Source: Wilbert Rideau, In the Place of Justice: A Story of Punishment and Deliverance (2011), p. 220
1990: In 1962, Roald Dahl’s 7-year-old daughter, Olivia, caught measles. The virus can lead in rare cases to measles encephalitis, an inflammation of the brain that is sometimes fatal. Olivia was one of those rare cases, and the disease was fatal.
Thirty years later, as his own life drew to a close, the children’s author tenderly remembered his dead daughter and drew inspiration from her. “I am not frightened of falling off my perch,” he said. “If Olivia can do it, so can I.”
Source: Donald Sturrock, Storyteller: The Life of Roald Dahl (2010), pp. 383–8, 560
1999: The Scottish poet and translator William Auld became the first person to be nominated for the Nobel Prize in literature for work in Esperanto.
Source: The Daily Telegraph, 22 September 2006
1998: In Hong Kong, a city where the majority of people live in high-rise flats, it was perhaps unsurprising that the most common method of suicide should have been by jumping from a tall building; intentional carbon monoxide poisoning was relatively uncommon. In November, however, a middle-aged woman took her life by sealing herself in a room and burning barbecue charcoal to produce a fug of the deadly gas. The novelty and simplicity of this method attracted widespread media coverage and inspired copycats. Within two months, charcoal-burning had become the third most prevalent means of suicide in Hong Kong.
Source: Psychiatric Services, June 2001
1997: No one wants it to rain on their parade. To make sure that wet weather didn’t spoil Moscow’s 850th anniversary pageant, the city’s mayor, Yuri Luzhkov, sent up aircraft to seed approaching clouds with silver iodide as a way of encouraging them to shed their rain before they reached the celebrations.
Source: Gavin Pretor-Pinney, The Cloudspotter’s Guide (2006), p. 270
Q: What began life at Stanford University in 1996 as a student research project with the nickname “BackRub”?
A: The Internet search engine Google.
Source: John Battelle, The Search: How Google and Its Rivals Rewrote the Rules of Business and Transformed Our Culture (2005), pp. 72–6
1995: At the beginning of the century, the world land speed record, set by the Belgian racer Camille Jenatzy in 1899 in an electric-powered car, stood at 105.88 km/h. By the end of the century, bicycles were travelling faster than that. Much faster.

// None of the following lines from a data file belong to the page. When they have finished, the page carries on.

(** From the open descriptor to its bytes, the body of the [try] that ends in [os.close]. *)
Definition read_regular (max_bytes : Z) (fd : descriptor) : result (list Byte.byte * stat_result * stat_result) :=
  let os (o : os_result stat_result) : result stat_result :=
    match o with Done m => Ok m | OSError _ => Err (CampaignConfigurationError "could not be read safely") end in
  before ← os (fd_stat fd);
  _ ← campaign_configured (is_kind Regular before && (st_nlink before =? 1) && (st_size before <=? max_bytes))
        "must be a bounded single-link regular file";
  read ← bounded (run_loop (Z.to_pos (max_bytes + 2)) (campaign_chunk fd max_bytes) (O, []));
  data ← read;
  after ← os (fd_final_stat fd);
  Ok (data, before, after).

(** The seven fields that are compared; the mode is the kind and the permissions. *)
Definition read_identity (m : stat_result) :=
  (st_dev m, st_ino m, (st_kind m, st_perm m), st_nlink m, st_size m, st_mtime_ns m, st_ctime_ns m).

(** [_read_regular_file(path, label=..., max_bytes=...)] *)
Definition _read_regular_file (p : path) (max_bytes : Z) : Sys (list Byte.byte) :=
  f ← call (λ _, open_file p);
  fd ← or_unconfigured "could not be opened safely" f;
  '((data, before, after) : list Byte.byte * stat_result * stat_result) ←
    finally (lift (read_regular max_bytes fd)) (λ _, close_file);
  o ← call (λ _, lstat p);
  path_after ← or_unconfigured "changed while it was read" o;
  _ ← lift (campaign_configured (bool_decide (read_identity before = read_identity after) &&
                                 bool_decide (read_identity before = read_identity path_after))
        "changed while it was read");
  mret data.

(** [_identity_file(path, label=...)]; the [OSError] of its own [os.lstat] is not caught. *)
Definition _identity_file (p : path) : Sys (list Byte.byte * Z) :=
  data ← _read_regular_file p _TREE_MAX_BYTES;
  o ← call (λ _, lstat p);
  metadata ← raise_error o;
  mret (data, st_perm metadata).

(** [os.path.islink(path)] and [os.path.lexists(path)] *)
Definition islink (p : path) : Sys bool :=
  o ← call (λ _, lstat p);
  mret match o with Done m => is_kind SymbolicLink m | OSError _ => false end.
Definition lexists (p : path) : Sys bool :=
  o ← call (λ _, lstat p);
  mret match o with Done _ => true | OSError _ => false end.
End reading.

(** ** Trees *)

(** The dict that [_file_entry] makes. *)
Record FileEntry := { en_mode : Z; en_path : string; en_sha256 : string; en_size_bytes : Z }.
Definition dump_file_entry (e : FileEntry) : json :=
  JObj [("mode", JInt (en_mode e)); ("path", JStr (en_path e)); ("sha256", JStr (en_sha256 e));
        ("size_bytes", JInt (en_size_bytes e))].

(** The identity of a directory while its tree is walked. *)
Definition directory_snapshot (m : stat_result) : Z * Z * Z * Z := (st_dev m, st_ino m, st_mtime_ns m, st_ctime_ns m).

Record TreeScan := {
  directory_snapshots : list (path * (Z * Z * Z * Z));
  tree_files : list FileEntry;
  total_bytes : Z;
}.

(** [directory_snapshots[directory] = snapshot] *)
Fixpoint snapshot_set (l : list (path * (Z * Z * Z * Z))) (p : path) (v : Z * Z * Z * Z) : list (path * (Z * Z * Z * Z)) :=
  match l with
  | [] => [(p, v)]
  | (q, w) :: l => if bool_decide (q = p) then (q, v) :: l else (q, w) :: snapshot_set l p v
  end.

On 3 October 1995, at the Bonneville Salt Flats, in Utah, the Dutch cyclist Fred Rompelberg, pedalling in the slipstream of a dragster, set a world bicycle speed record of 268.831 km/h.
1993: Deaths from vaccine-preventable diseases in the United States: diphtheria, 156 in 1953 and none in 1993; whooping cough, 270 in 1953 and one in 1993; tetanus, 337 in 1953 and 11 in 1993; paralytic polio, 1,450 in 1953 and none in 1993.

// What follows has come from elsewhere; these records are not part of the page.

(* ===== verification/CampaignReconcile.v ===== *)
(** * What the reconciliation of a campaign stands for

    Reconciling only reads: the one thing it does to the machine is to close the files it
    opened.  An attempt whose evidence is "expected" stands for a run of its ledger, audited
    before and after it was read; a campaign that passed stands for every declared run. *)

From S2P Require Import Prelude Order Loop Effects PyStr Files Descriptors Disk Float64 Json Text Patch Hash Datetime Fields.
From S2P Require Import Usage Budget Models Specs LocalEvaluation Protocol Replay Sqlite EventStore Artifacts ArtifactFacts.
From S2P Require Import Fixture Integrity Coordinator CoordinatorFacts Maintenance Recovery Runner Reports Campaign.
From S2P Require Import CampaignFiles CampaignRun CampaignRecords CampaignFacts.

Local Open Scope Z_scope.

(** ** Reading closes files, and does nothing else *)

Definition closes (e : effect) : Prop := e = CloseFile.
Abbreviation reads_only := (within closes).

Section loops.
Context (P : effect → Prop).

Lemma within_fold {A B} (f : A → B → Sys A) acc l : (∀ a b, within P (f a b)) → within P (fold_eff f acc l).
Proof.
  intros Hf. revert acc. induction l as [|b l IH]; intros acc; cbn [fold_eff]; [apply within_ret|].
  apply within_bind; [apply Hf|apply IH].
Qed.
Lemma within_loopM {A B} p (body : A → Sys (step A B)) a : (∀ a, within P (body a)) → within P (loopM p body a).
Proof.
  intros Hb s r s' H. pose (T := λ s1 : sys, (moment s ≤ moment s1)%nat ∧ ∃ new, effects s1 = effects s ++ new ∧ Forall P new).
  refine (loopM_ind (λ _ s1, T s1) (λ _ s1, T s1) p body a s r s' H _ _ _ _ _).
  - split; [done|]. exists []. by rewrite app_nil_r.
  - intros a1 s1 a2 s2 H1 H2. eapply within_trans; [exact H1|by apply (Hb _ _ _ _ H2)].
  - intros a1 s1 b s2 H1 H2. eapply within_trans; [exact H1|by apply (Hb _ _ _ _ H2)].
  - intros a1 s1 e s2 H1 H2. eapply within_trans; [exact H1|by apply (Hb _ _ _ _ H2)].
  - done.
Qed.
Lemma within_ask {A} (f : nat → A) : within P (ask f).
Proof. apply within_none. intros s r s' [= <- <-]. split; [simpl; lia|done]. Qed.
End loops.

1992: The Times of India report on 29 April 1966 that Balasaheb Patloji Thorat, from Maharashtra, had won a lawsuit that had dragged on for centuries was incorrect. The dispute had a long history, but a civil suit had only been filed on 8 April 1964. The lawsuit had lasted just over two years, not 761 years.

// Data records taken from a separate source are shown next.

Lemma run_caught ns index loaded attempt s r s' :
  catch (_ ← run_attempt (env := clocks index) locks patience (lc_manifest c) loaded attempt (attempt_directory state attempt);
         mret ns)
    (λ e, Some (note_execution_error (env := clocks index) locks (attempt_directory state attempt) attempt ns e)) s = (r, s') →
  ∃ ns', r = Ok ns' ∧ ((∃ n, ns' = <[at_attempt_id attempt:=n]> ns ∧ nt_error_type n ≠ None) ∨
                       (ns' = ns ∧ ran index loaded attempt s s')).
Proof.
  unfold catch. intros H. match type of H with match ?x with _ => _ end = _ => destruct x as [[ns1|e] s1] eqn:E end.
  - injection H as <- <-. apply bindM_Ok in E as (result & s2 & Hr & [-> ->]%retM_Ok). exists ns. split; [done|].
    right. split; [done|]. eexists _, _. split; [exact Hr|]. left. by eexists.
  - apply bindM_Err in E as [E|(? & ? & _ & [=])].
    destruct (error_noted (env := clocks index) (attempt_directory state attempt) attempt ns e s1) as (ns' & s2 & H' & Hc).
    rewrite H in H'. injection H' as -> ->. exists ns'. split; [done|]. destruct Hc as [Hc|(-> & msg & outcome & -> & Hc)]; [by left|].
    right. split; [done|]. eexists _, _. split; [exact E|]. right. eauto.
Qed.

Lemma all_noted_accounted ns attempt ns' : all_noted ns →
  (∃ n, ns' = <[at_attempt_id attempt:=n]> ns ∧ nt_error_type n ≠ None) ∨ ns' = ns → all_noted ns'.
Proof. intros H [(n & -> & Hn)| ->]; [by apply all_noted_insert|done]. Qed.

Lemma dispatch_spec ns index attempt s r s' : all_noted ns →
  dispatch_attempt clocks locks patience c state ns (index, attempt) s = (r, s') →
  match r with Ok ns' => accounted s ns index attempt ns' s' | Err e => unidentified attempt e end.
Proof.
  intros Hn H. unfold dispatch_attempt in H.
  apply bindM_inv in H as [(loaded & s0 & [Hf ->]%lift_Ok & H)|(e & [= He _] & ->)]; [|by left].
  apply bindM_inv in H as [(observed & s1 & Hl & H)|(e & He & ->)]; [|right; eauto].
  destruct (str_eqb observed _) eqn:E; cbn [negb] in H.
  2:{ injection H as <- <-. left. by exists changed_before_dispatch. }
  apply String.eqb_eq in E as ->.
  apply bindM_inv in H as [(? & s2 & [= <- <-] & H)|(e & [=] & ->)].
  apply bindM_inv in H as [(ns' & s3 & Hc & H)|(e & He & ->)].
  2:{ by apply run_caught in He as (? & ? & _). }
  apply run_caught in Hc as (ns1 & [= <-] & Hc).
  apply last_look with (ns := ns) in H; [|eapply all_noted_accounted; [exact Hn|]|naive_solver|done]; [|naive_solver].
  destruct r as [ns''|e]; [|done]. destruct H as [H|(-> & -> & H)]; [by left|].
  destruct Hc as [(n & Hns & Hn')|(_ & Hc)].
  - left. exists n. by rewrite <- Hns.
  - right. split; [done|]. by exists loaded, s1, s3.
Qed.

(** The whole schedule, from its first attempt. *)
Lemma schedule_accounted ns l s r s' : all_noted ns → fold_eff (dispatch_attempt clocks locks patience c state) ns l s = (r, s') →
  match r with
  | Ok ns' => all_noted ns' ∧ (∀ id, is_Some (ns !! id) → is_Some (ns' !! id)) ∧
              ∀ index attempt, (index, attempt) ∈ l → is_Some (ns' !! at_attempt_id attempt) ∨ executed index attempt
  | Err e => ∃ index attempt, (index, attempt) ∈ l ∧ unidentified attempt e
  end.
Proof.
  revert ns s. induction l as [|[index attempt] l IH]; intros ns s Hn H; cbn [fold_eff] in H.
  { injection H as <- <-. split_and!; [done|done|]. by intros ? ? ?%not_elem_of_nil. }
  apply bindM_inv in H as [(ns1 & s1 & Hd & H)|(e & Hd & ->)]; apply dispatch_spec in Hd; try done.
  2:{ exists index, attempt. split; [left|done]. }
  assert (all_noted ns1 ∧ (∀ id, is_Some (ns !! id) → is_Some (ns1 !! id)) ∧
          (is_Some (ns1 !! at_attempt_id attempt) ∨ executed index attempt)) as (Hn1 & Hkeep & Hhere).
  { destruct Hd as [(n & -> & Hnn)|[-> He]]; [|split_and!; [done|done|right; by eexists _, _]]. split; [by apply all_noted_insert|]. split.
    - intros id Hid. destruct (decide (at_attempt_id attempt = id)) as [->|Hne]; [by rewrite lookup_insert_eq|].
      by rewrite lookup_insert_ne.
    - left. by rewrite lookup_insert_eq. }
  apply IH in H; [|done]. destruct r as [ns'|e].
  - destruct H as (H1 & H2 & H3). split_and!; [done|by auto|]. intros i a [[= -> ->]|Hin]%elem_of_cons; [|by apply H3].
    destruct Hhere; [left; by apply H2|by right].
  - destruct H as (i & a & Hin & Hu). exists i, a. split; [by right|done].
Qed.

Source: The Times of India, 18 February 1992
1991: In the space of 70 years, Azerbaijanis had to cope with three major changes to their alphabet, plus a handful of minor alterations. From 1923, the centuries-old Arabic script was replaced by a Latin script; in 1939, Stalin imposed a Cyrillic script; and in 1991, the newly independent state reverted to a Latin script. Azerbaijanis barely had time to become literate in one before they had to learn another.
Source: Azerbaijan International, Spring 2000
1990: Between the end of the Second World War and 1990 the world’s population soared by almost 3 billion. The medical journal The Lancet illustrated the scale of this increase with an analogy: if an atomic bomb with the killing capacity of the one that obliterated Hiroshima had been dropped every day since 6 August 1945, it would have failed to keep pace with the runaway growth in human numbers.